Ce qui change — avant / après

Ce que dit la loi aujourd'hui

La loi actuelle garantit un droit inconditionnel à l'hébergement d'urgence, reconnu comme une liberté fondamentale. Les personnes en situation irrégulière ou étrangères peuvent rester en hébergement d'urgence pendant 30 jours, sauf cas particuliers.

Ce qu'elle dirait si l'amendement passe

L'article serait supprimé, autorisant la remise immédiate de certaines personnes à la rue si leur situation administrative est identifiée, sans délai garanti de 30 jours.
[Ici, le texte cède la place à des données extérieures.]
(** * The MCP mock server (Streamable-HTTP JSON-RPC), embedded in Rocq

    The development follows the server script: the JavaScript values that
    [JSON.parse] produces and the operators the handlers apply to them, the
    calls the handlers make on [res], [req], [fs], [console] and the timers,
    and then the handlers themselves, function by function. *)

From Stdlib Require Import NArith ZArith List String Ascii Bool Lia PrimFloat.
Import ListNotations.

Local Open Scope N_scope.
Local Open Scope list_scope.

(** ** JavaScript strings and values *)

Module JS.

(** A JavaScript string is a sequence of 16-bit code units; [s.length] is the
    number of code units. *)
Definition code_unit := N.
Definition jsstring := list code_unit.

(** A string literal of the source (the source's literals are ASCII). *)
Definition lit (s : string) : jsstring :=
  map N_of_ascii (list_ascii_of_string s).
Arguments lit s%_string.

Definition js_length (s : jsstring) : N := N.of_nat (List.length s).

Fixpoint str_eqb (s t : jsstring) : bool :=
  match s, t with
  | [], [] => true
  | a :: s', b :: t' => (a =? b) && str_eqb s' t'
  | _, _ => false
  end.

(** The values the handlers see: what [JSON.parse] returns (null, booleans,
    numbers as IEEE doubles, strings, arrays, plain objects with their own
    properties in insertion order), and [undefined], which reading an absent
    property gives. *)
#[local] Set Warnings "-register-all".
Inductive value : Type :=
| VUndefined
| VNull
| VBool (b : bool)
| VNumber (f : float)
| VString (s : jsstring)
| VArray (elems : list value)
| VObject (props : list (jsstring * value)).
Arguments VNumber f%_float.

Inductive exn : Type :=
| TypeError
| SyntaxError
| RangeError
| FsError.

(** The result of evaluating an expression: a value, or a thrown exception. *)
Inductive completion (A : Type) : Type :=
| Normal (a : A)
| Throw (e : exn).
Arguments Normal {A} a.
Arguments Throw {A} e.

Definition cbind {A B} (c : completion A) (k : A -> completion B) : completion B :=
  match c with
  | Normal a => k a
  | Throw e => Throw e
  end.

(** Own property lookup. *)
Fixpoint own (props : list (jsstring * value)) (k : jsstring) : option value :=
  match props with
  | [] => None
  | (k', v) :: rest => if str_eqb k' k then Some v else own rest k
  end.

Definition has_own (props : list (jsstring * value)) (k : jsstring) : bool :=
  match own props k with Some _ => true | None => false end.

(** [v.k], for the property names the server reads ([method], [id], [params],
    [name], [tool], [arguments], [message]): none of them is defined on
    [Object.prototype], [Array.prototype], [String.prototype],
    [Number.prototype] or [Boolean.prototype], so the read gives the own
    property of an object and [undefined] on every other receiver, except that
    reading a property of [null] or [undefined] throws a TypeError. *)
Definition get (v : value) (k : jsstring) : completion value :=
  match v with
  | VUndefined | VNull => Throw TypeError
  | VObject props =>
      Normal (match own props k with Some x => x | None => VUndefined end)
  | _ => Normal VUndefined
  end.
Lemma interp_run :
  exists h' wt,
    body (brk h)
      (grow (grow (grow (grow (grow h (repeat 0 (ns * ns))) (repeat 0 (ns * ns)))
                     (repeat 0 (np * ns))) (repeat 0 (np * np))) (repeat 0 ns))
    = Done tt h' /\
    (forall i, (i < ns)%nat ->
       Rsum ns (fun j => jittered ns eps krxx i j * get wt j) = get (cells h y) i) /\
    (forall i, (i < np)%nat ->
       get (cells h' yp) i = Rsum ns (fun k => get krpx (i * ns + k) * get wt k)) /\
    (forall v, var_yp = Some v ->
       (forall r c, (r < np)%nat -> (c < np)%nat ->
          get (cells h' v) (r * np + c) = get (cells h' v) (c * np + r)) /\
       (forall i, (i < np)%nat -> get (cells h' v) (i * np + i) <= zpp (i * np + i))).
Proof.
  destruct (cells_grow5 h (repeat 0 (ns * ns)) (repeat 0 (ns * ns))
              (repeat 0 (np * ns)) (repeat 0 (np * np)) (repeat 0 ns))
    as (M0 & M1 & M2 & M3 & M4 & Hb).
  pose proof (grow_old5 h (repeat 0 (ns * ns)) (repeat 0 (ns * ns))
                (repeat 0 (np * ns)) (repeat 0 (np * np)) (repeat 0 ns)) as Hold.
  set (hm := grow _ _) in *. clearbody hm.
  set (b := brk h) in *.
  unfold body.
  (* the optimizer *)
  rewrite (bind_run _ _ _ _ _ (Hopt hm Hold)).
  set (h3 := poke hm p p1).
  assert (F3p : cells h3 p = p1) by apply cells_poke_eq.
  assert (F3 : forall q, q <> p -> cells h3 q = cells hm q).
  { intros q Hq. unfold h3. now rewrite cells_poke_neq by exact Hq. }
  assert (B3 : brk h3 = brk hm) by reflexivity.
  clearbody h3.
  assert (St3 : stable h3).
  { split; [| exact F3p]. intros q Q1 Q2 Q3. rewrite F3 by exact Q2. now apply Hold. }
  (* the training kernel *)
  rewrite (bind_run _ _ _ _ _ (Hxx h3 b St3 (Nat.le_refl b)
             ltac:(rewrite F3, M0, repeat_length by lia; lia))).
  rewrite (F3 b), M0 by lia. fold krxx.
  set (h4 := poke h3 b krxx).
  assert (F4b : cells h4 b = krxx) by apply cells_poke_eq.
  assert (G4 : forall q, q <> b -> q <> p -> cells h4 q = cells hm q).
  { intros q Q1 Q2. unfold h4. rewrite cells_poke_neq by exact Q1. now apply F3. }
  assert (G4p : cells h4 p = p1).
  { unfold h4. rewrite cells_poke_neq by lia. exact F3p. }
  assert (B4 : brk h4 = brk hm) by exact B3.
  clearbody h4.
  (* the weights *)
  destruct (get_gpr_weights_core (S (S (S (S b)))) (S b) b ns dim y h4)
    as (h5 & E5 & F5 & B5 & W5 & K5 & S5 & _ & P5).
  1-4: lia.
  1-2: assumption.
  - rewrite F4b. unfold krxx. now rewrite length_drawn, repeat_length.
  - now rewrite G4, M1, repeat_length by lia.
  - rewrite G4, Hold by lia. exact Ly.
  - now rewrite G4, M4, repeat_length by lia.
  - now rewrite F4b.
  - now rewrite F4b.
  - rewrite (bind_run _ _ _ _ _ E5). clear E5.
    rewrite F4b in S5. rewrite (G4 y), (Hold y) in S5 by lia.
    rewrite G4, M4, repeat_length in W5 by lia.
    rewrite G4, M1, repeat_length in K5 by lia.
    set (w := S (S (S (S b)))) in *.
    assert (G5 : forall q, q <> b -> q <> p -> q <> w -> q <> S b ->
               cells h5 q = cells hm q).
    { intros q Q1 Q2 Q3 Q4. rewrite F5 by assumption. now apply G4. }
    assert (G5p : cells h5 p = p1) by (rewrite F5 by (unfold w; lia); exact G4p).
    assert (St5 : stable h5).
    { split; [| exact G5p]. intros q Q1 Q2 Q3.
      rewrite G5 by (unfold w; lia). now apply Hold. }
    (* the cross kernel *)
    rewrite (bind_run _ _ _ _ _ (Hpx h5 (S (S b)) St5 ltac:(lia)
               ltac:(rewrite G5, M2, repeat_length by (unfold w; lia); lia))).
    rewrite (G5 (S (S b))), M2 by (unfold w; lia). fold krpx.
    set (h6 := poke h5 (S (S b)) krpx).
    assert (F6k : cells h6 (S (S b)) = krpx) by apply cells_poke_eq.
    assert (F6 : forall q, q <> S (S b) -> cells h6 q = cells h5 q).
    { intros q Hq. unfold h6. now rewrite cells_poke_neq by exact Hq. }
    assert (B6 : brk h6 = brk hm) by (unfold h6; simpl; congruence).
    clearbody h6.
    (* the prediction *)
    rewrite (bind_run _ _ _ _ _
               (gpr_predict_run yp w (S (S b)) np ns h6 Hns Hnp Ins Inp
                  ltac:(rewrite F6k; unfold krpx;
                        now rewrite length_drawn, repeat_length)
                  ltac:(rewrite F6 by (unfold w; lia); now rewrite W5)
                  ltac:(rewrite F6, G5, Hold by (unfold w; lia); exact Lyp))).
    rewrite F6k, (F6 w), (F6 yp), (G5 yp), (Hold yp) by (unfold w; lia).
    set (pred := Blas.dgemv_T ns np 1 krpx ns (cells h5 w) 0 (cells h yp)).
    set (h7 := poke h6 yp pred).
    assert (F7y : cells h7 yp = pred) by apply cells_poke_eq.
    assert (F7 : forall q, q <> yp -> cells h7 q = cells h6 q).
    { intros q Hq. unfold h7. now rewrite cells_poke_neq by exact Hq. }
    assert (B7 : brk h7 = brk hm) by exact B6.
    clearbody h7.
    assert (Hval : forall i, (i < np)%nat ->
              get pred i = Rsum ns (fun k => get krpx (i * ns + k) * get (cells h5 w) k)).
    { intros i Hi. unfold pred. rewrite get_dgemv_T by assumption.
      rewrite (Rsum_ext ns (fun i0 => get krpx (ix ns i0 i) * get (cells h5 w) i0)
                 (fun k => get krpx (i * ns + k) * get (cells h5 w) k)).
      - lra.
      - intros k Hk. unfold ix. now rewrite (Nat.add_comm k). }
    (* the variance, when asked for *)
    assert (Htail : exists h9,
              match var_yp with
              | Some v =>
                  fpp (S (S (S b))) ;;
                  get_var_mat_chd v (S (S (S b))) (S (S b)) (S b) np ns
              | None => ret tt
              end h7 = Done tt h9 /\ cells h9 yp = pred /\
              (forall v, var_yp = Some v ->
                 (v < b)%nat /\
                 (forall r c, (r < np)%nat -> (c < np)%nat ->
                    get (cells h9 v) (r * np + c) = get (cells h9 v) (c * np + r)) /\
                 (forall i, (i < np)%nat ->
                    get (cells h9 v) (i * np + i) <= zpp (i * np + i)))).
    { destruct var_yp as [v |].
      - destruct (Hvar v eq_refl) as (Vv & Nv1 & Nv2 & Lv).
        assert (St7 : stable h7).
        { split.
          - intros q Q1 Q2 Q3. rewrite F7, F6, G5 by (unfold w; lia). now apply Hold.
          - rewrite F7, F6 by lia. exact G5p. }
        rewrite (bind_run _ _ _ _ _ (Hpp h7 (S (S (S b))) St7 ltac:(lia)
                   ltac:(rewrite F7, F6, G5, M3, repeat_length by (unfold w; lia);
                         lia))).
        rewrite (F7 (S (S (S b)))), (F6 (S (S (S b)))), (G5 (S (S (S b)))), M3
          by (unfold w; lia).
        set (krpp := drawn zpp (np * np) (repeat 0 (np * np))).
        set (h8 := poke h7 (S (S (S b))) krpp).
        assert (F8 : forall q, q <> S (S (S b)) -> cells h8 q = cells h7 q).
        { intros q Hq. unfold h8. now rewrite cells_poke_neq by exact Hq. }
        assert (F8k : cells h8 (S (S (S b))) = krpp) by apply cells_poke_eq.
        assert (B8 : brk h8 = brk hm) by exact B7.
        clearbody h8.
        destruct (get_var_mat_chd_run v (S (S (S b))) (S (S b)) (S b) np ns h8)
          as (h9 & E9 & F9 & _); try lia.
        + rewrite F8, F7, F6 by lia. rewrite K5. lia.
        + rewrite F8, F7 by lia. rewrite F6k. unfold krpx.
          rewrite length_drawn, repeat_length. lia.
        + rewrite F8k. unfold krpp. rewrite length_drawn, repeat_length. lia.
        + rewrite F8, F7, F6, G5, Hold by (unfold w; lia). exact Lv.
        + exists h9. split; [exact E9 |].
          split; [rewrite F9 by lia; rewrite F8 by lia; exact F7y |].
          intros v' Hv'. injection Hv' as <-. split; [exact Vv |].
          destruct (get_var_mat_chd_core v (S (S (S b))) (S (S b)) (S b) np ns h8)
            as (h9' & V & E9' & _ & Hlow & Hup); try lia.
          * rewrite F8, F7, F6 by lia. rewrite K5. lia.
          * rewrite F8, F7 by lia. rewrite F6k. unfold krpx.
            rewrite length_drawn, repeat_length. lia.
          * rewrite F8k. unfold krpp. rewrite length_drawn, repeat_length. lia.
          * rewrite F8, F7, F6, G5, Hold by (unfold w; lia). exact Lv.
          * intros i Hi. rewrite F8, F7, F6 by lia.
            apply Rgt_not_eq. now apply P5.
          * rewrite E9 in E9'. injection E9' as <-. split.
            -- intros r c Hr Hc. rewrite <- !ix_rowmajor.
               destruct (Nat.lt_trichotomy r c) as [Hlt | [-> | Hgt]].
               ++ symmetry. now apply Hup.
               ++ reflexivity.
               ++ now apply Hup.
            -- intros i Hi. rewrite <- !ix_rowmajor.
               rewrite (Hlow i i (Nat.le_refl i) Hi), F8k.
               unfold krpp.
               rewrite get_drawn
                 by (rewrite ?repeat_length; ix_bound).
               assert (0 <= Rsum ns (fun l => get V (ix ns l i) * get V (ix ns l i))).
               { apply Rsum_nonneg. intros l _. apply Rle_0_sqr. }
               lra.
      - exists h7. split; [reflexivity |]. split; [exact F7y |].
        intros v Hv. discriminate. }
    destruct Htail as (h9 & E9 & F9y & F9v).
    rewrite (bind_run _ _ _ _ _ E9).
    eexists. exists (cells h5 w). split; [reflexivity |]. split; [| split].
    + exact S5.
    + intros i Hi. cbn [cells poke].
      rewrite !(proj2 (Nat.eqb_neq yp _)) by (unfold w; lia).
      rewrite F9y. now apply Hval.
    + intros v Hv. destruct (F9v v Hv) as (Vv & Hs9 & Hd9).
      cbn [cells poke].
      rewrite !(proj2 (Nat.eqb_neq v _)) by (unfold w; lia).
      split; assumption.
Qed.

End InterpolateRun.

Lemma get_asymm_covar_run A krn xa xb axa axb na nb dim p npar h :
  (na * nb <= length (cells h krn))%nat ->
  get_asymm_covar A krn xa xb axa axb na nb dim p npar h
  = Done tt (poke h krn
               (drawn (A (cells h xa) (cells h xb) (cells h axa) (cells h axb)
                         na nb dim (cells h p) npar)
                      (na * nb) (cells h krn))).
Proof.
  intros Hl. unfold get_asymm_covar.
  rewrite (bind_run _ _ _ _ _ (eq_refl : peek xa h = Done (cells h xa) h)).
  rewrite (bind_run _ _ _ _ _ (eq_refl : peek xb h = Done (cells h xb) h)).
  rewrite (bind_run _ _ _ _ _ (eq_refl : peek axa h = Done (cells h axa) h)).
  rewrite (bind_run _ _ _ _ _ (eq_refl : peek axb h = Done (cells h axb) h)).
  rewrite (bind_run _ _ _ _ _ (eq_refl : peek p h = Done (cells h p) h)).
  now rewrite (bind_run _ _ _ _ _ (need_ok krn (na * nb) h Hl)).
Qed.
Les personnes soumises à une obligation de quitter le territoire ne bénéficient pas de ce délai.

B

Qui / quoi est concerné

Populations
Demandeurs d'emploiPersonnes en situation de handicapCitoyens
Acteurs
État et administrations centrales
Secteurs
Droits fondamentaux et libertésSécurité et ordre publicDémocratie et institutions
C

L'impact concret — ce qui change réellement, pour chacun

  1. Les personnes en situation irrégulière pourraient être expulsées plus rapidement, sans garantie de délai
  2. Le droit à l'hébergement d'urgence pourrait être limité pour certains groupes, affectant leur sécurité
  3. L'application de critères liés à la nationalité pourrait renforcer les discriminations
D

Arguments du débat — pour / contre

▲ Pour l'amendement
  • Permettrait de simplifier la gestion des hébergements d'urgence en évitant des occupations prolongées
  • Faciliterait la réduction des risques liés à l'occupation de lieux non autorisés
▼ Contre l'amendement
  • Violeraient le droit à l'hébergement d'urgence reconnu comme liberté fondamentale
  • Pourraient marginaliser des populations vulnérables et renforcer les inégalités

 Amenda informe, elle ne décide pas à votre place. Les analyses sont strictement factuelles et sourcées — le jugement politique vous appartient.